History

Nazi Germany
- Name: U-3513
- Ordered: 6 November 1943
- Builder: F Schichau GmbH, Danzig
- Yard number: 1658
- Laid down: 20 August 1944
- Launched: 21 October 1944
- Commissioned: 2 December 1944
- Fate: Scuttled on 3 May 1945

General characteristics
- Class & type: Type XXI submarine
- Displacement: 1,621 t (1,595 long tons) surfaced; 1,819 t (1,790 long tons) submerged;
- Length: 76.70 m (251 ft 8 in) (o/a); 60.50 m (198 ft 6 in) (p/h);
- Beam: 8 m (26 ft 3 in) (o/a); 5.3 m (17 ft 5 in) (p/h);
- Height: 11.30 m (37 ft 1 in)
- Draught: 6.32 m (20 ft 9 in)
- Installed power: 4,000 PS (2,900 kW; 3,900 shp) (diesel drive); 5,000 PS (3,700 kW; 4,900 shp) (standard electric drive); 226 PS (166 kW; 223 shp) (silent electric drive);
- Propulsion: Diesel/Electric; 2 × MAN M6V40/46KBB supercharged 6-cylinder diesel engines ; 2 × SSW GU365/30 double-acting electric motors ; 2 × SSW GV232/28 silent running electric motors;
- Speed: Surfaced:; 15.6 knots (28.9 km/h; 18.0 mph) (diesel); 17.9 knots (33.2 km/h; 20.6 mph) (electric); Submerged:; 17.2 knots (31.9 km/h; 19.8 mph) (electric); 6.1 knots (11.3 km/h; 7.0 mph) (silent running motors);
- Range: 15,500 nmi (28,700 km; 17,800 mi) at 10 knots (19 km/h; 12 mph) surfaced; 340 nmi (630 km; 390 mi) at 5 knots (9.3 km/h; 5.8 mph) submerged;
- Test depth: 280 m (920 ft)
- Complement: 57–60 crewmen
- Sensors & processing systems: Type F432 D2 Radar Transmitter; FuMB Ant 3 Bali Radar Detector;
- Armament: 6 × bow torpedo tubes; 23 × 53.3 cm (21 in) torpedoes or 17 × torpedoes and 12 × TMC mines; 4 × 2 cm (0.8 in) AA guns or; 4 × 3.7 cm (1.5 in) AA guns;

Service record
- Part of: 8th U-boat Flotilla; 2 December 1944 – 15 February 1945; 5th U-boat Flotilla; 16 February – 3 May 1945;
- Identification codes: M 49 568
- Commanders: Oblt.z.S. Otto-Heinrich Nachtigall; 2 December 1944 – 3 May 1945;
- Operations: None
- Victories: None

= German submarine U-3513 =

German World War II submarine

German submarine U-3513 was a Type XXI U-boat (one of the "Elektroboote") of Nazi Germany's Kriegsmarine, built for service in World War II. She was ordered on 6 November 1943, and was laid down on 20 August 1944 at F Schichau GmbH, Danzig, as yard number 1658. She was launched on 21 October 1944, and commissioned under the command of Oberleutnant zur See Otto-Heinrich Nachtigall on 2 December 1944.

==Design==
Like all Type XXI U-boats, U-3513 had a displacement of 1621 t when at the surface and 1819 t while submerged. She had a total length of 76.70 m (o/a), a beam of 8 m, and a draught of 6.32 m. The submarine was powered by two MAN SE supercharged six-cylinder M6V40/46KBB diesel engines each providing 4000 PS, two Siemens-Schuckert GU365/30 double-acting electric motors each providing 5000 PS, and two Siemens-Schuckert silent running GV232/28 electric motors each providing 226 PS.

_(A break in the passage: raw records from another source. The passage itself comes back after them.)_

Lemma execute_unfold w q m st :
  execute w q m st =
  let o := searchWithBraveAPI w q st in
  {| out_store := st; out_trace := out_trace o;
     out_value :=
       Return
         match out_value o with
         | Throw _ => brave_empty w q
         | Return r =>
             match map_c (format (typeError w)) (slice_to m (s_results r)) with
             | Throw _ => brave_empty w q
             | Return l =>
                 {| results := l; searchQuery := s_query r;
                    timestamp := currentDateTime w |}
             end
         end |}.
Proof.
  assert (S : out_store (searchWithBraveAPI w q st) = st).
  { rewrite searchWithBraveAPI_unfold. destruct (brave_key w); reflexivity. }
  unfold execute, brave_empty. cbv zeta. run_m.
  destruct (searchWithBraveAPI w q st) as [s t [r|e]];
    cbn [out_store] in S; subst s; run_m.
  - destruct (map_c _ _); run_m; now rewrite ?app_nil_r.
  - now rewrite app_nil_r.
Qed.

Lemma length_slice_to {A} (n : Z) (l : list A) :
  0 <= n -> (length (slice_to n l) <= Z.to_nat n)%nat.
Proof.
  intros H. unfold slice_to. destruct (n <? 0) eqn:E; [lia|].
  rewrite length_firstn. lia.
Qed.

Lemma length_map_c {A B} (f : A -> completion B) (l : list A) (r : list B) :
  map_c f l = Return r -> length r = length l.
Proof.
  revert r. induction l as [|x l IH]; intros r H; cbn [map_c] in H.
  - now injection H as <-.
  - destruct (f x); [|discriminate].
    destruct (map_c f l); [|discriminate].
    injection H as <-. cbn [length]. f_equal. now apply IH.
Qed.

Lemma map_c_objects (te : jsstring) (objs : list BraveSearchResult) :
  map_c (format te) (map Val objs) = Return (map shape objs).
Proof.
  induction objs as [|x l IH]; [reflexivity|].
  cbn [map map_c format]. now rewrite IH.
Qed.

Lemma slice_to_objects {A B} (f : A -> B) (n : Z) (l : list A) :
  slice_to n (map f l) = map f (slice_to n l).
Proof.
  unfold slice_to. rewrite length_map. destruct (n <? 0); apply firstn_map.
Qed.

(** X19: the Brave search never throws and leaves the module state
    alone: it always returns, stamped with the time read at its start,
    and when the search behind it fails in any way the answer is the
    empty one, with the query as it was asked. *)
Theorem X_brave_never_throws (w : braveWorld) (q : jsstring) (m : Z)
    (st : store) :
  exists out,
    out_value (execute w q m st) = Return out
    /\ out_store (execute w q m st) = st
    /\ timestamp out = currentDateTime w
    /\ (is_throw (out_value (searchWithBraveAPI w q st)) = true ->
        out = brave_empty w q).
Proof.
  rewrite execute_unfold. cbv zeta. cbn [out_value out_store].
  eexists. split; [reflexivity|]. split; [reflexivity|]. split.
  - destruct (out_value (searchWithBraveAPI w q st)); [|reflexivity].
    destruct (map_c _ _); reflexivity.
  - destruct (out_value (searchWithBraveAPI w q st)); [discriminate|].
    reflexivity.
Qed.

(** X20: without an API key the Brave search sends nothing and answers
    with the empty result; with one it sends exactly one request, which
    carries the query, the key as subscription token, and always asks
    for ten results, whatever [maxResults] is. *)
Theorem X_brave_request (w : braveWorld) (q : jsstring) (m : Z)
    (st : store) :
  match brave_key w with
  | None =>
      sent (execute w q m st) = []
      /\ out_value (execute w q m st) = Return (brave_empty w q)
  | Some k =>
      exists req,
        sent (execute w q m st) = [req]
        /\ param (js "q") (req_params req) = Some q
        /\ param (js "count") (req_params req) = Some (js "10")
        /\ param (js "X-Subscription-Token") (req_headers req) = Some k
  end.
Proof.
  rewrite execute_unfold, searchWithBraveAPI_unfold. cbv zeta. unfold sent.
  destruct (brave_key w) as [k|]; cbn [out_trace out_value flat_map app].
  - eexists. split; [reflexivity|]. unfold build_request.
    cbn [req_params req_headers]. repeat split.
  - split; reflexivity.
Qed.

(** X21: the Brave search returns at most [maxResults] results. *)
Theorem X_brave_at_most_max_results (w : braveWorld) (q : jsstring)
    (m : Z) (st : store) (out : output) :
  0 <= m ->
  out_value (execute w q m st) = Return out ->
  Z.of_nat (length (results out)) <= m.
Proof.
  intros Hm. rewrite execute_unfold. cbv zeta. cbn [out_value].
  intros [= <-].
  destruct (out_value (searchWithBraveAPI w q st)) as [r|e];
    [|cbn; lia].
  destruct (map_c _ _) as [l|e] eqn:E; [|cbn; lia].
  cbn [results]. apply length_map_c in E. rewrite E.
  pose proof (length_slice_to (s_results r) Hm). lia.
Qed.

Lemma X_brave_at_most_max_results_witness :
  Z.of_nat (length (map shape (firstn 2 BraveSamples.hits))) <= 2.
Proof.
  apply (@X_brave_at_most_max_results
           (BraveSamples.brave_world (Val (js "key"))
              (Return (BraveSamples.answer BraveSamples.found)))
           (js "sparse attention") 2 initial_store
           {| results := map shape (firstn 2 BraveSamples.hits);
              searchQuery := Val (js "sparse attention");
              timestamp := js "2025/6/1 10:00" |}).
  - lia.
  - vm_compute. reflexivity.
Defined.
(** X19.  Whatever the configuration and however the call to
    [supabase.auth] settles, [handleAuth] returns normally with [loading]
    off, shows exactly one toast and has made at most one call; the typed
    e-mail address and password are left as they are. *)
Theorem handleAuth_settles (env : AuthEnv) (p : Page) :
  (handleAuth env p).1 = Returned tt
  /\ loading (handleAuth env p).2 = false
  /\ length (authToasts (handleAuth env p).2) = S (length (authToasts p))
  /\ (length (authCalls (handleAuth env p).2) <= S (length (authCalls p)))%nat
  /\ email (handleAuth env p).2 = email p
  /\ password (handleAuth env p).2 = password p.
Proof.
  run_handleAuth env p; rewrite ?length_app; cbn; repeat split; first [reflexivity | lia].
Qed.



(** *** The session effect *)

Lemma effect_step_keeps ev e :
  unsubscribed e = 0%nat /\ (cleanupQueued e = true -> isMounted e = false) ->
  (unsubscribed (effect_step ev e) = 0%nat
   /\ (cleanupQueued (effect_step ev e) = true -> isMounted (effect_step ev e) = false))
  /\ (listening e = true -> listening (effect_step ev e) = true).
Proof.
  intros [Hnone Hqueued].
  unfold effect_step, returnedCleanup, subscribe, initFailed, set_stage, navigate.
  destruct ev as [[error|]|[session|error]|session| |];
    destruct (stage e) as [| |[|]]; cbn;
    destruct (isMounted e) eqn:Hm, (cleanupQueued e) eqn:Hq, (listening e) eqn:Hl;
    try destruct session; cbn;
    repeat split; intros; try assumption; try reflexivity; try discriminate;
    try (specialize (Hqueued eq_refl); discriminate); congruence.
Qed.

Lemma effect_run_keeps evs e :
  unsubscribed e = 0%nat /\ (cleanupQueued e = true -> isMounted e = false) ->
  (unsubscribed (effect_run evs e) = 0%nat
   /\ (cleanupQueued (effect_run evs e) = true -> isMounted (effect_run evs e) = false))
  /\ (listening e = true -> listening (effect_run evs e) = true).
Proof.
  revert e. induction evs as [|ev evs IH]; intros e Hinv; [cbn; tauto|].
  destruct (effect_step_keeps ev e Hinv) as [Hinv' Hlisten].
  destruct (IH (effect_step ev e) Hinv') as [Hinv'' Hlisten'].
  cbn. split; [exact Hinv''|]. auto.
Qed.

(** X21.  The session effect never unsubscribes: its cleanup clears
    [isMounted] before it calls the function [initAuth] returned, and that
    function unsubscribes only while [isMounted] holds.  So, whatever happens
    after mounting, [unsubscribe] has not been called, a registered listener
    stays registered, and a session it reports still navigates, also after
    the page has been unmounted. *)
Theorem effect_never_unsubscribes (evs evs' : list EffectEvent) :
  unsubscribed (effect_run evs mounted) = 0%nat
  /\ (listening (effect_run evs mounted) = true ->
      listening (effect_run evs' (effect_run evs mounted)) = true
      /\ navigations (effect_step (AuthStateChange true) (effect_run evs mounted))
         = navigations (effect_run evs mounted) ++ ["/ortho-internal-stats"]).
Proof.
  assert (Hstart : unsubscribed mounted = 0%nat
                   /\ (cleanupQueued mounted = true -> isMounted mounted = false)).
  { cbn. split; [reflexivity | discriminate]. }
  destruct (effect_run_keeps evs mounted Hstart) as [[Hnone Hqueued] _].
  split; [exact Hnone|]. intros Hlisten. split.
  - apply (effect_run_keeps evs' (effect_run evs mounted)); [split; assumption | exact Hlisten].
  - unfold effect_step. rewrite Hlisten.
    destruct (stage (effect_run evs mounted)); reflexivity.
Qed.

(** A page that is unmounted after its listener was registered: the listener
    outlives it and navigates. *)
Example effect_outlives_page :
  listening (effect_run [ClientSettled None; SessionSettled (Returned false);
                         Unmount; ThenCallback] mounted) = true
  /\ navigations (effect_run [ClientSettled None; SessionSettled (Returned false);
                              Unmount; ThenCallback; AuthStateChange true] mounted)
     = ["/ortho-internal-stats"].
Proof. vm_compute. auto. Qed.

End AuthFacts.

(** ** Roles and row-level security *)

Section RoleFacts.
Import Roles.

Lemma filter_all {A} (f : A -> bool) (l : list A) :
  (forall x, f x = true) -> List.filter f l = l.
Proof.
  intros Hf. induction l as [|x l IH]; [reflexivity|].
  cbn. rewrite Hf, IH. reflexivity.
Qed.

Lemma filter_none {A} (f : A -> bool) (l : list A) :
  (forall x, f x = false) -> List.filter f l = [].
Proof.
  intros Hf. induction l as [|x l IH]; [reflexivity|].
  cbn. rewrite Hf. exact IH.
Qed.

Lemma update_rows_untouched touches assign done todo :
  (forall r, touches r = false) ->
  update_rows touches assign done todo = Some (done ++ todo).
Proof.
  intros Hnone. revert done. induction todo as [|r rest IH]; intros done.
  - cbn. rewrite app_nil_r. reflexivity.
  - cbn. rewrite Hnone, IH, <- app_assoc. reflexivity.
Qed.

(** A swap of the two roles of one user, which the database refuses at the
    first row, fails in the model too and leaves the table as it was. *)
Example admin_swap_fails :
  run_statement (Authenticated 1)
    (UpdateRoles (fun r => (user_id r =? 7)%N)
       (fun r => {| user_id := user_id r;
                    role := match role r with
                            | user => moderator | moderator => user | admin => admin
                            end |}))
    [{| user_id := 1; role := admin |};
     {| user_id := 7; role := user |}; {| user_id := 7; role := moderator |}]
  = [{| user_id := 1; role := admin |};
     {| user_id := 7; role := user |}; {| user_id := 7; role := moderator |}].
Proof. reflexivity. Qed.

Lemma non_admin_statement (c : Caller) (st : RoleStatement) (t : list user_role) :
  is_admin t c = false -> run_statement c st t = t.
Proof.
  intros Hc. destruct st as [r|matching|matching assign]; cbn; rewrite Hc; cbn.
  - reflexivity.
  - apply filter_all. reflexivity.
  - rewrite (update_rows_untouched (fun _ => false) assign [] t); reflexivity.
Qed.

(** X22.  Nobody can grant, change or revoke a role without being an admin
    already: a sequence of statements on [user_roles], each run by a caller
    who is not an admin in the table as it stands, leaves the table exactly
    as it was.  In particular an authenticated user cannot give themselves
    the [admin] role, and [anon] can do nothing. *)
Theorem roles_need_an_admin (sts : list (Caller * RoleStatement)) (t : list user_role) :
  (forall cs, cs ∈ sts -> is_admin t (fst cs) = false) ->
  run_statements sts t = t.
Proof.
  induction sts as [|[c st] sts IH]; intros Hnon; [reflexivity|].
  cbn. rewrite (non_admin_statement c st t).
  - apply IH. intros cs Hin. apply Hnon. apply list_elem_of_further. exact Hin.
  - apply (Hnon (c, st)). apply list_elem_of_here.
Qed.

Lemma roles_need_an_admin_witness :
  run_statements
    [(Authenticated 7, InsertRole {| user_id := 7; role := admin |});
     (Anon, DeleteRoles (fun _ => true));
     (Authenticated 7,
      UpdateRoles (fun r => (user_id r =? 7)%N)
                  (fun r => {| user_id := user_id r; role := admin |}))]
    [{| user_id := 7; role := user |}; {| user_id := 1; role := admin |}]
  = [{| user_id := 7; role := user |}; {| user_id := 1; role := admin |}].
Proof.
  apply roles_need_an_admin.
  intros cs Hin. repeat (apply elem_of_cons in Hin as [->|Hin]; [reflexivity|]).
  apply elem_of_nil in Hin. contradiction.
Defined.

(** X23.  What a caller can read.  An admin reads every role and every usage
    log.  Anyone else reads no usage log at all, and of the roles only rows
    that carry their own identifier; [anon] reads nothing. *)
Theorem read_access (t : list user_role) (c : Caller) (logs : list Logger.UsageRecord) :
  (is_admin t c = true ->
   select_roles t c = t /\ select_logs t c logs = logs)
  /\ (is_admin t c = false ->
      select_logs t c logs = []
      /\ (forall r, In r (select_roles t c) -> c = Authenticated (user_id r))
      /\ (c = Anon -> select_roles t c = [])).
Proof.
  unfold select_roles, select_logs. split; intros Hc; rewrite Hc.
  - split; apply filter_all; intros; [apply orb_true_r | reflexivity].
  - split; [apply filter_none; reflexivity|]. split.
    + intros r Hin. apply filter_In in Hin as [_ Hown].
      rewrite orb_false_r in Hown. destruct c as [|uid]; [discriminate|].
      cbn in Hown. apply N.eqb_eq in Hown. congruence.
    + intros ->. apply filter_none. reflexivity.
Qed.

End RoleFacts.

(** ** The stand-in sanitizer at a few inputs *)

Example sanitizer_drops_handlers :
  SpecSanitizer.sanitizeHtml
    "<P onclick='x()'>hi<br/><img src=x onerror=alert(1)><b>bold</b></P>"
  = "<p>hi<br><b>bold</b></p>".
Proof. vm_compute. reflexivity. Qed.

Example sanitizer_nested_script :
  SpecSanitizer.sanitizeHtml "<scr<script></script>ipt>alert(1)</script>" = "ipt>alert(1)"
  /\ SpecSanitizer.sanitizeHtml "ipt>alert(1)" = "ipt>alert(1)"
  /\ SpecSanitizer.sanitizeHtml "<SCRIPT>x</SCRIPT><h2 class='t'>Plan</h2>" = "<h2>Plan</h2>"
  /\ SpecSanitizer.sanitizeHtml "<h2>Plan</h2>" = "<h2>Plan</h2>".
Proof. vm_compute. repeat split; reflexivity. Qed.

The submarine had a maximum surface speed of 15.6 kn and a submerged speed of 17.2 kn. When running on silent motors the boat could operate at a speed of 6.1 kn. When submerged, the boat could operate at 5 kn for 340 nmi; when surfaced, she could travel 15500 nmi at 10 kn. U-3513 was fitted with six 53.3 cm torpedo tubes in the bow and four 2 cm C/30 anti-aircraft guns. She could carry twenty-three torpedoes or seventeen torpedoes and twelve mines. The complement was five officers and fifty-two men.

==Fate==
U-3513 was scuttled on 3 May 1945, at Travemünde, as part of Operation Regenbogen. The wreck was later raised and broken up.